Fraud, force and coercion: Human Trafficking Hotline logs 40,200 cases since 2007

Escort services top the list of 25 types of human trafficking the hotline has been able to classify based on its data. PHOTO: THE NEW PAPER

WASHINGTON - Sanjay came to the United States from India on a H-2A visa which allows a foreign national entry into the country for temporary or seasonal agricultural work.

The idea was to make money to send home to his family.

He signed a contract for a job that was supposed to be on a farm harvesting crops. Instead he, and others, were forced to work in construction around hazardous chemicals.

They were not given proper safety gear, and were forced to work 80 hours per week, double the usual 40 hour limit.

Sanjay and others were verbally abused and threatened with arrest, jail and deportation if they did not comply.

Jaclyn was 15 and pregnant when she started texting Gabriel, who offered her a temporary job as an escort in a big city, promising she would make thousands of dollars.

The girl from the north-western US was hesitant. But he promised the work would be just dating, with no sex involved.

Jaclyn took the chance. Gabriel wired her the cash for a plane ticket.

Once she arrived, Gabriel picked her up and took her to a hotel room where he forced her to have sex with him. Then he set her up on her first date.

Jaclyn made it clear to the client that she did not want to have sex. He paid her and left.

When Gabriel returned that evening, he took all her money and told her to go home if she wasn't going to do commercial sex - and abandoned her in the hotel. The teenager was alone, homeless, and penniless in a strange city far from home.

Sanjay and Jaclyn both called the National Human Trafficking Hotline, which provided their stories to The Sunday Times, with names changed and some details withheld.

The hotline has been in existence since 2007, and in that time it has logged 40,200 cases of human trafficking.

The "advocates" who answer the calls speak principally English and Spanish. Translators for other languages are a call away. Law enforcement, health and other services are also a call away.

Jaclyn's case was referred to local police, who found her and helped her get home. Sanjay was given contact information for free legal resources, and referrals to other agencies that assist with safety and working hours issues in the workplace.
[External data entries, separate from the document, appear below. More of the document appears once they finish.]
(** * Endpoint-access and add-on reconcilers of eksctl

    A shallow embedding of

    - [pkg/ctl/utils/update_cluster_endpoint_access.go]
      ([accessFlagsSet], [doUpdateClusterEndpoints]) and
    - the [defaultaddons] package's [UpdateAWSNode],

    together with the properties their specification states about them.

    Go code that talks to collaborators (the loader, the cloud control plane,
    the Kubernetes client, the logger) is embedded in a small state monad
    with early return and panic.  Every collaborator call and every log line
    is recorded in a trace, so that "the mutating API is never called" is a
    statement about the trace of a run. *)

From Stdlib Require Import Ascii.
From stdpp Require Import base option list strings gmap.

Local Open Scope string_scope.

(** ** Go strings

    Go strings are byte sequences; [string] (a list of 8-bit [ascii]) has the
    same shape.  [+:+] is concatenation. *)

(** [strings.Split(s, sep)] for a separator of one byte (the only use in the
    sources is [strings.Split( *image, ":")]): the pieces of [s] between the
    occurrences of [sep]; a string without [sep] gives the one-element slice
    holding [s] itself. *)
Fixpoint Split (s : string) (sep : ascii) : list string :=
  match s with
  | EmptyString => [EmptyString]
  | String c rest =>
      if Ascii.eqb c sep then EmptyString :: Split rest sep
      else match Split rest sep with
           | piece :: pieces => String c piece :: pieces
           | [] => [String c EmptyString]
           end
  end.

(** Number of occurrences of the byte [sep] in [s] ([strings.Count]). *)
Fixpoint Count (s : string) (sep : ascii) : nat :=
  match s with
  | EmptyString => 0
  | String c rest => (if Ascii.eqb c sep then 1 else 0) + Count rest sep
  end.

(** The slice expression [s[n:]] for [n <= len(s)]. *)
Fixpoint slice_from (n : nat) (s : string) : string :=
  match n, s with
  | O, _ => s
  | S n', String _ rest => slice_from n' rest
  | S _, EmptyString => EmptyString
  end.

(** [strings.HasSuffix(s, suffix)]:
    [len(s) >= len(suffix) && s[len(s)-len(suffix):] == suffix]. *)
Definition HasSuffix (s suffix : string) : bool :=
  (String.length suffix <=? String.length s)%nat &&
  String.eqb (slice_from (String.length s - String.length suffix) s) suffix.

(** [%v] of a [bool]. *)
Definition fmt_bool (b : bool) : string := if b then "true" else "false".

(** ** Go errors

    An [error] value is [nil] ([None]) or one of the values below; the two
    sentinels of package [api] are compared by identity in the source. *)
Inductive error : Type :=
| ErrClusterEndpointNoAccess
| ErrClusterEndpointPrivateOnly
| StatusNotFound (what : string)            (* a k8s status error, reason NotFound *)
| Errorf (format : string) (args : list string)        (* fmt.Errorf *)
| Wrapf (cause : error) (format : string) (args : list string) (* errors.Wrapf *)
| ErrOther (msg : string).

Global Instance error_eq_dec : EqDecision error.
Proof.
  intros x.
  induction x as [| |s|f a|c IHc f a|m];
    intros [| |s'|f' a'|c' f' a'|m'];
    try (right; discriminate); try (left; reflexivity).
  - destruct (decide (s = s')) as [->|]; [left | right]; congruence.
  - destruct (decide (f = f')) as [->|]; [|right; congruence].
    destruct (decide (a = a')) as [->|]; [left | right]; congruence.
  - destruct (IHc c') as [->|]; [|right; congruence].
    destruct (decide (f = f')) as [->|]; [|right; congruence].
    destruct (decide (a = a')) as [->|]; [left | right]; congruence.
  - destruct (decide (m = m')) as [->|]; [left | right]; congruence.
Defined.

(** [apierrs.IsNotFound]. *)
Definition IsNotFound (err : error) : bool :=
  match err with StatusNotFound _ => true | _ => false end.

(** ** The monad of a Go function body

    A statement either falls through to the next one, leaves the function
    with [return r], or panics.  The state [S] is threaded through. *)
Inductive flow (R A : Type) : Type :=
| Next (a : A)
| Return (r : R)
| Panic (msg : string).
Arguments Next {R A} a.
Arguments Return {R A} r.
Arguments Panic {R A} msg.

Definition M (S R A : Type) : Type := S -> flow R A * S.

Definition ret {S R A} (a : A) : M S R A := fun s => (Next a, s).

Definition bind {S R A B} (m : M S R A) (k : A -> M S R B) : M S R B :=
  fun s =>
    match m s with
    | (Next a, s') => k a s'
    | (Return r, s') => (Return r, s')
    | (Panic msg, s') => (Panic msg, s')
    end.

Definition return_ {S R A} (r : R) : M S R A := fun s => (Return r, s).
Definition panic {S R A} (msg : string) : M S R A := fun s => (Panic msg, s).
Definition gets {S R A} (f : S -> A) : M S R A := fun s => (Next (f s), s).
Definition modify {S R} (f : S -> S) : M S R unit := fun s => (Next tt, f s).

(** stdpp's monad notations: [x ← m; k], ['(x, y) ← m; k] and [m;; k]. *)
Global Instance M_ret {S R} : MRet (M S R) := fun A => @ret S R A.
Global Instance M_bind {S R} : MBind (M S R) := fun A B k m => @bind S R A B m k.

(** [if err != nil { return err }]. *)
Definition check {S} (err : option error) : M S (option error) unit :=
  match err with
  | Some e => return_ (Some e)
  | None => ret tt
  end.

(** What a call of a Go function gives its caller. *)
Inductive result (R : Type) : Type :=
| Returned (r : R)
| Panicked (msg : string).
Arguments Returned {R} r.
Arguments Panicked {R} msg.

(** Running a function body: every path of a Go function ends in [return]
    (or a panic), so the body never falls through. *)
Definition call {S R} (body : M S R Empty_set) (s : S) : result R * S :=
  match body s with
  | (Next e, _) => match e with end
  | (Return r, s') => (Returned r, s')
  | (Panic msg, s') => (Panicked msg, s')
  end.

(** ** The logger and the trace of a run *)

Inductive level : Type := Info | Success | Warning | Critical.

(** A trace entry: a line handed to the logger (the format string and its
    arguments as the source passes them, [%v] of a [bool] already rendered),
    or a call [c] of a collaborator. *)
Inductive event (C : Type) : Type :=
| Log (lvl : level) (format : string) (args : list string)
| LogError (lvl : level) (err : error)     (* logger.<lvl>(err.Error()) *)
| Call (c : C).
Arguments Log {C} lvl format args.
Arguments LogError {C} lvl err.
Arguments Call {C} c.

(** ** Package [api]: the cluster configuration *)
Module api.

Record ClusterMeta : Type := { Name : string; Region : string }.

(** [PrivateAccess] and [PublicAccess] are [*bool] in the source. *)
Record ClusterEndpoints : Type :=
  { PrivateAccess : option bool; PublicAccess : option bool }.

(** [cfg.VPC.ClusterEndpoints] is [Endpoints (VPC cfg)]. *)
Record ClusterVPC : Type := { Endpoints : ClusterEndpoints }.

Record ClusterConfig : Type := { Metadata : ClusterMeta; VPC : ClusterVPC }.

(** Modelled from the spec: [ValidateClusterEndpointConfig] is declared in
    package [api], which is not among the sources.  Section 4.1 gives its
    contract: [NoAccessError] when both accesses are false, the
    private-only warning (the sentinel [ErrClusterEndpointPrivateOnly] the
    caller compares against) when private is true and public is false, and
    no error otherwise.  The reconciler calls it only after it has stored
    both pointers; a configuration with an unset pointer is outside the
    contract and is given no error here. *)
Definition ValidateClusterEndpointConfig (c : ClusterConfig) : option error :=
  match PrivateAccess (Endpoints (VPC c)), PublicAccess (Endpoints (VPC c)) with
  | Some false, Some false => Some ErrClusterEndpointNoAccess
  | Some true, Some false => Some ErrClusterEndpointPrivateOnly
  | _, _ => None
  end.

End api.

(** ** Package [utils]: [update-cluster-endpoints] *)
Module utils.

(** [pflag.Flag]: only [Changed] is read. *)
Record Flag : Type := { Changed : bool }.

(** [cmdutils.Cmd]: the plan flag, the cluster configuration and the named
    flag sets; a flag set maps a flag's name to the flag. *)
Record Cmd : Type :=
  { Plan : bool;
    ClusterConfig : api.ClusterConfig;
    FlagSetGroup : gmap string (gmap string Flag) }.

(** The endpoint access of the live cluster, as the control plane holds it. *)
Record EndpointAccessState : Type :=
  { privateAccess : bool; publicAccess : bool }.

(** Collaborator calls of [doUpdateClusterEndpoints]. *)
Inductive call_ : Type :=
| Load_
| NewCtl_
| CheckAuth_
| CanUpdate_
| GetCurrentClusterConfigForEndpoints_
| ValidateClusterEndpointConfig_ (eps : api.ClusterEndpoints)
| UpdateClusterConfigForEndpoints_ (eps : api.ClusterEndpoints)
| LogIntendedAction_ (plan : bool) (format : string) (args : list string)
| LogCompletedAction_ (plan : bool) (format : string) (args : list string)
| LogPlanModeWarning_ (plan : bool).

(** What the collaborators answer.  The loader fills in the cluster
    configuration; the other calls read it. *)
Record World : Type :=
  { Load : api.ClusterConfig → error + api.ClusterConfig;
    NewCtl : option error;
    CheckAuth : option error;
    CanUpdate : api.ClusterConfig → bool * option error;
    GetCurrentErr : option error;
    UpdateErr : api.ClusterEndpoints → option error }.

(** The state a run works on: the configuration behind [cmd.ClusterConfig],
    the live cluster and the trace. *)
Record State : Type :=
  { cfg : api.ClusterConfig;
    remote : EndpointAccessState;
    trace : list (event call_) }.

Definition set_cfg (c : api.ClusterConfig) (s : State) : State :=
  {| cfg := c; remote := remote s; trace := trace s |}.
Definition set_remote (r : EndpointAccessState) (s : State) : State :=
  {| cfg := cfg s; remote := r; trace := trace s |}.
Definition record (e : event call_) (s : State) : State :=
  {| cfg := cfg s; remote := remote s; trace := trace s ++ [e] |}.

(** [cfg.VPC.ClusterEndpoints.PrivateAccess = &p] and
    [cfg.VPC.ClusterEndpoints.PublicAccess = &q]. *)
Definition set_PrivateAccess (p : bool) (c : api.ClusterConfig) : api.ClusterConfig :=
  {| api.Metadata := api.Metadata c;
     api.VPC := {| api.Endpoints :=
       {| api.PrivateAccess := Some p;
          api.PublicAccess := api.PublicAccess (api.Endpoints (api.VPC c)) |} |} |}.
Definition set_PublicAccess (q : bool) (c : api.ClusterConfig) : api.ClusterConfig :=
  {| api.Metadata := api.Metadata c;
     api.VPC := {| api.Endpoints :=
       {| api.PrivateAccess := api.PrivateAccess (api.Endpoints (api.VPC c));
          api.PublicAccess := Some q |} |} |}.

Definition flagGroup : string :=
  "Update private/public Kubernetes API endpoint access configuration".

(** [FlagSetGroup.InFlagSet(name, f)] runs [f] on the flag set of that
    name, a fresh empty one when there is none. *)
Definition InFlagSet (g : gmap string (gmap string Flag)) (name : string)
  : gmap string Flag :=
  default ∅ (g !! name).

(** [accessFlagsSet]: whether [--private-access] and [--public-access] were
    given on the command line.  Both results start as [false] and are
    assigned only when [Lookup] finds the flag. *)
Definition accessFlagsSet (cmd : Cmd) : bool * bool :=
  let fs := InFlagSet (FlagSetGroup cmd) flagGroup in
  let privateSet :=
    match fs !! "private-access" with
    | Some priv => Changed priv
    | None => false
    end in
  let publicSet :=
    match fs !! "public-access" with
    | Some pub => Changed pub
    | None => false
    end in
  (privateSet, publicSet).

(** Modelled from the spec: the control-plane update
    ([updateEndpointAccess], section 6) is all-or-nothing (section 3): on
    success the live cluster takes the values the configuration carries (an
    unset pointer leaves that access as it is), on failure nothing
    changes. *)
Definition apply_endpoints (eps : api.ClusterEndpoints) (r : EndpointAccessState)
  : EndpointAccessState :=
  {| privateAccess := default (privateAccess r) (api.PrivateAccess eps);
     publicAccess := default (publicAccess r) (api.PublicAccess eps) |}.

Section Reconcile.

(** [cfg.ValidateClusterEndpointConfig], and the collaborators. *)
Context (validate : api.ClusterConfig → option error) (w : World).

Local Abbreviation Body := (M State (option error)).

Definition emit (e : event call_) : Body unit := modify (record e).
Definition logger (lvl : level) (format : string) (args : list string) : Body unit :=
  emit (Log lvl format args).

Definition doLoad : Body (option error) :=
  emit (Call Load_);;
  c ← gets cfg;
  match Load w c with
  | inl err => mret (Some err)
  | inr c' => modify (set_cfg c');; mret None
  end.

Definition doNewCtl : Body (option error) :=
  emit (Call NewCtl_);; mret (NewCtl w).

Definition doCheckAuth : Body (option error) :=
  emit (Call CheckAuth_);; mret (CheckAuth w).

Definition doCanUpdate (c : api.ClusterConfig) : Body (bool * option error) :=
  emit (Call CanUpdate_);; mret (CanUpdate w c).

Definition GetCurrentClusterConfigForEndpoints : Body (bool * bool * option error) :=
  emit (Call GetCurrentClusterConfigForEndpoints_);;
  match GetCurrentErr w with
  | Some err => mret (false, false, Some err)
  | None =>
      r ← gets remote;
      mret (privateAccess r, publicAccess r, None)
  end.
(** * pit-ninja: pit controller, probe manager and temperature fusion

    A shallow embedding of [pit-pid.js] (class [PitPID]), of the helpers of
    [utils.js], of [meater-daemon.js] (the probes and their discovery), of
    [pca9685-driver.js] and of [pit-airflow.js], followed by the properties
    of the controller that the specification states and by further
    properties of the code.

    JavaScript numbers are embedded as exact rationals extended with the two
    infinities and NaN: rounding of IEEE doubles and the sign of zero are not
    part of the model (a zero divisor is read as +0).  Every arithmetic
    operation returns its rational in lowest terms, so that equal numbers are
    equal terms and the definitions can be evaluated on concrete inputs.
    Where the rounding of the code can change a decision, a property is
    stated for the inputs that are clear of the decision, or for what holds
    on either side of it; [Binary64] evaluates the temperature fusion in
    double precision. *)

From Stdlib Require Import ZArith QArith Qreduction Qabs List String Ascii Bool.
From Stdlib.Strings Require Import Byte.
From Stdlib Require Import Qminmax Qround.
From Stdlib Require PrimFloat Uint63.
From Stdlib Require Import Lia Lqa Permutation.
From Stdlib Require Import Reals Qreals Lra Psatz.
Import ListNotations.

Local Open Scope Z_scope.

(** ** JavaScript numbers *)

Module Num.

Local Open Scope Q_scope.

Inductive num : Type :=
| Fin (q : Q)
| PInf
| NInf
| NaN.

Definition of_Z (z : Z) : num := Fin (inject_Z z).

Definition Qltb (x y : Q) : bool :=
  match x ?= y with Lt => true | _ => false end.

(** [cmp] is the IEEE comparison: NaN is unordered with everything. *)
Definition cmp (a b : num) : option comparison :=
  match a, b with
  | NaN, _ | _, NaN => None
  | Fin x, Fin y => Some (x ?= y)
  | PInf, PInf | NInf, NInf => Some Eq
  | NInf, _ | _, PInf => Some Lt
  | _, _ => Some Gt
  end.

Definition ltb (a b : num) : bool :=
  match cmp a b with Some Lt => true | _ => false end.
Definition leb (a b : num) : bool :=
  match cmp a b with Some Lt | Some Eq => true | _ => false end.
Definition gtb (a b : num) : bool := ltb b a.
Definition geb (a b : num) : bool := leb b a.
(** [a == b] and [a != b] on two numbers. *)
Definition eqb (a b : num) : bool :=
  match cmp a b with Some Eq => true | _ => false end.
Definition neqb (a b : num) : bool := negb (eqb a b).

Definition isNaN (a : num) : bool :=
  match a with NaN => true | _ => false end.

(** Truthiness of a number: everything but 0 and NaN. *)
Definition truthy (a : num) : bool :=
  match a with
  | NaN => false
  | Fin x => negb (Qeq_bool x 0)
  | _ => true
  end.

Definition neg (a : num) : num :=
  match a with
  | Fin x => Fin (Qred (- x))
  | PInf => NInf
  | NInf => PInf
  | NaN => NaN
  end.

Definition add (a b : num) : num :=
  match a, b with
  | NaN, _ | _, NaN => NaN
  | Fin x, Fin y => Fin (Qred (x + y))
  | PInf, NInf | NInf, PInf => NaN
  | PInf, _ | _, PInf => PInf
  | NInf, _ | _, NInf => NInf
  end.

Definition sub (a b : num) : num :=
  match a, b with
  | Fin x, Fin y => Fin (Qred (x - y))
  | _, _ => add a (neg b)
  end.

(** The product of the sign of [x] and of an infinity, [+oo] when [pos] and
    [-oo] otherwise; a zero [x] counts as positive. *)
Definition inf_of_sign (x : Q) (pos : bool) : num :=
  if Bool.eqb (Qltb x 0) pos then NInf else PInf.

Definition mul (a b : num) : num :=
  match a, b with
  | NaN, _ | _, NaN => NaN
  | Fin x, Fin y => Fin (Qred (x * y))
  | Fin x, PInf | PInf, Fin x =>
      if Qeq_bool x 0 then NaN else inf_of_sign x true
  | Fin x, NInf | NInf, Fin x =>
      if Qeq_bool x 0 then NaN else inf_of_sign x false
  | PInf, PInf | NInf, NInf => PInf
  | PInf, NInf | NInf, PInf => NInf
  end.

Definition div (a b : num) : num :=
  match a, b with
  | NaN, _ | _, NaN => NaN
  | Fin x, Fin y =>
      if Qeq_bool y 0
      then (if Qeq_bool x 0 then NaN else inf_of_sign x true)
      else Fin (Qred (x / y))
  | Fin _, _ => Fin 0
  | PInf, Fin y => inf_of_sign y true
  | NInf, Fin y => inf_of_sign y false
  | _, _ => NaN
  end.

(** [Math.min] and [Math.max]. *)
Definition min (a b : num) : num :=
  match cmp a b with
  | None => NaN
  | Some Gt => b
  | Some _ => a
  end.

Definition max (a b : num) : num :=
  match cmp a b with
  | None => NaN
  | Some Lt => b
  | Some _ => a
  end.

(** [Math.abs]. *)
Definition abs (a : num) : num :=
  match a with
  | Fin x => Fin (Qred (Qabs x))
  | NaN => NaN
  | _ => PInf
  end.

(** A nullable number read as an operand: [null] converts to 0. *)
Definition ToNumber (v : option num) : num :=
  match v with
  | Some n => n
  | None => Fin 0
  end.

End Num.

Import Num.

Declare Scope num_scope.
Delimit Scope num_scope with num.
Bind Scope num_scope with num.
Infix "+" := add : num_scope.
Infix "-" := sub : num_scope.
Infix "*" := mul : num_scope.
Infix "/" := div : num_scope.
Infix "<?" := ltb : num_scope.
Infix "<=?" := leb : num_scope.
Infix ">?" := gtb : num_scope.
Infix ">=?" := geb : num_scope.

(** ** utils.js *)

Definition removeItem (arr : list string) (item : string) : list string :=
  filter (fun value => negb (String.eqb value item)) arr.

Definition constrain (value minValue maxValue : num) : num :=
  Num.min (Num.max value minValue) maxValue.

Definition mapRange (value min max newMin newMax : num) : num :=
  let clampedValue := constrain value min max in
  let normalizedValue := ((clampedValue - min) / (max - min))%num in
  (normalizedValue * (newMax - newMin) + newMin)%num.

Definition mapPct (o a b : num) : num :=
  let o := constrain o (Fin 0) (Fin 100) in
  (((b - a) * o) / Fin 100 + a)%num.

(** [currAverage] is [null] ([None]) or a number. *)
Definition calcExpMovingAverage (smooth : num) (currAverage : option num)
  (newValue : num) : num :=
  match currAverage with
  | None => newValue
  | Some avg =>
      if isNaN avg then newValue
      else
        let delta := (newValue - avg)%num in
        let weightedDelta := (smooth * delta)%num in
        (avg + weightedDelta)%num
  end.

(** *** The lower-trimmed mean

    [Math.sqrt] is the one operation of the program that leaves the
    rationals.  The deviation is only ever compared, in
    [value >= mean - deviationThreshold * deviation], so the embedding keeps
    the radicand and decides that comparison exactly; [aboveTrim_sqrt] below
    relates the decision to the square root of the reals. *)

Definition aboveTrimQ (value mean threshold radicand : Q) : bool :=
  let d := (mean - value)%Q in
  if Qle_bool 0 threshold
  then Qle_bool d 0 || Qle_bool (d * d) (threshold * threshold * radicand)
  else Qle_bool d 0 && Qle_bool (threshold * threshold * radicand) (d * d).

(** [value >= mean - deviationThreshold * Math.sqrt(radicand)].  The root of a
    negative number is NaN and that of [+oo] is [+oo]; when an operand is not
    finite the outcome depends on the sign of the root alone, which is that of
    the radicand. *)
Definition aboveTrim (value mean deviationThreshold radicand : num) : bool :=
  match radicand with
  | Fin v =>
      if Qltb v 0 then false
      else
        match value, mean, deviationThreshold with
        | Fin x, Fin m, Fin t => aboveTrimQ x m t v
        | _, _, _ => (value >=? mean - deviationThreshold * radicand)%num
        end
  | PInf => (value >=? mean - deviationThreshold * PInf)%num
  | _ => false
  end.

Section Fusion.

(** [Array.prototype.sort] without a comparison function orders the elements
    by their string conversions.  All that the embedding keeps of it is that
    the sorted array is a rearrangement of the array. *)
Variable sort : list num -> list num.

Definition calcLowerTrimmedMean (arr : list num) (deviationThreshold : num)
  : num :=
  let sorted := sort arr in
  let length l := of_Z (Z.of_nat (List.length l)) in
  let mean :=
    (fold_left (fun sum value => sum + value) sorted (Fin 0)
       / length sorted)%num in
  (* the argument of Math.sqrt in [deviation] *)
  let radicand :=
    (fold_left (fun sum value => sum + (value - mean) * (value - mean))
       sorted (Fin 0) / length sorted)%num in
  let trimmedValues :=
    filter (fun value => aboveTrim value mean deviationThreshold radicand)
      sorted in
  let trimmedMean :=
    (fold_left (fun sum value => sum + value) trimmedValues (Fin 0)
       / length trimmedValues)%num in
  trimmedMean.

End Fusion.

(** ** pit-pid.js *)

Inductive PIDMODE : Type := STARTUP | RECOVERY | NORMAL | MANUAL | OFF.

(** The numeric value of a mode. *)
Definition PIDMODE_val (m : PIDMODE) : Z :=
  match m with
  | STARTUP => 0
  | RECOVERY => 1
  | NORMAL => 2
  | MANUAL => 3
  | OFF => 4
  end.

Definition AUTO_LAST : Z := 2.

Definition PIDMODE_eqb (a b : PIDMODE) : bool :=
  PIDMODE_val a =? PIDMODE_val b.

Definition PIDMODE_STR (m : PIDMODE) : string :=
  match m with
  | STARTUP => "STARTUP"
  | RECOVERY => "RECOVERY"
  | NORMAL => "NORMAL"
  | MANUAL => "MANUAL"
  | OFF => "OFF"
  end.

Definition PID_PONMEER_LAMBDA : num := Fin (2 # 5).
Definition LIDOPEN_MIN_AUTORESUME : num := Fin 30.
Definition TEMP_MEASURE_PERIOD : Z := 1000.
Definition TEMP_LONG_PWM_CNT : Z := 10.
Definition TEMP_OUTADJUST_CNT : Z := 3.
Definition SERVO_MIN_THRESH : num := Fin 5.
Definition SERVO_MAX_HOLDOFF : Z := 10.
Definition DO_WORK_PERIOD : Z :=
  TEMP_MEASURE_PERIOD / (TEMP_OUTADJUST_CNT + 1).
Definition TEMPPROBE_AVG_SMOOTH : num := (Fin 2 / (Fin 1 + Fin 60))%num.
Definition PID_OUTPUT_AVG_SMOOTH : num := (Fin 2 / (Fin 1 + Fin 240))%num.
Definition TEMP_DEV_THRESHOLD : num := Fin (1 # 2).

Inductive Units : Type := FAHRENHEIT | CELSIUS.

Definition Units_eqb (a b : Units) : bool :=
  match a, b with
  | FAHRENHEIT, FAHRENHEIT | CELSIUS, CELSIUS => true
  | _, _ => false
  end.

(** The three gains, and the three terms of the last computation. *)
Module Pid.
Record t : Type := mk { P : num; I : num; D : num }.
End Pid.

(** One entry of [_connectedProbes]. *)
Record ConnectedProbe : Type := mkConnectedProbe {
  timestamp : Z;
  ambient : num
}.

(** The fields of a [PitPID] object.  [_connectedProbes] keeps the keys in
    the order of their insertion, the order in which [Object.values]
    enumerates them. *)
Record PitPID : Type := mkPitPID {
  _Pid : Pid.t;
  _pidCurrent : Pid.t;
  _pidMode : PIDMODE;
  _pidOutput : num;
  _pidOutputAvg : num;
  _lastWorkMillis : Z;
  _periodCounter : Z;
  _longPwmTmr : Z;
  _longPwmRemaining : num;
  _units : option Units;
  _setPoint : option num;
  _currentTemp : option num;
  _temperatureAvg : option num;
  _fanMaxSpeed : num;
  _fanMaxStartupSpeed : num;
  _fanActiveFloor : num;
  _fanMinSpeed : num;
  _servoMinPos : num;
  _servoMaxPos : num;
  _fanPct : num;
  _lastBlowerOutput : num;
  _servoActiveCeil : num;
  _servoPct : num;
  _servoHoldoff : Z;
  _lidOpenOffset : num;
  _lidOpenDuration : num;
  _lidOpenTimeout : num;
  _connectedProbes : list (string * ConnectedProbe)
}.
Escort services - the kind Jaclyn was lured into - top the list of 25 types of human trafficking the hotline has been able to classify based on its data.

The second most common is trafficking for labour - the kind Sanjay was trapped in.

When they called, there was little doubt that their cases fit three key characteristics that define human trafficking: force, fraud and coercion.

The hotline's advocates sit in a long room along the side of the seventh floor of a building in Washington DC, quietly talking into their phones.

Calls are not recorded; the advocates take notes, spending an average of 15 minutes per call.

Fifteen advocates work during the day and four overnight. Each has two big computer screens.

A bigger monitor on the wall displays calls in progress and those waiting.

By 10.30am on a recent weekday, 49 calls had come in from around the country.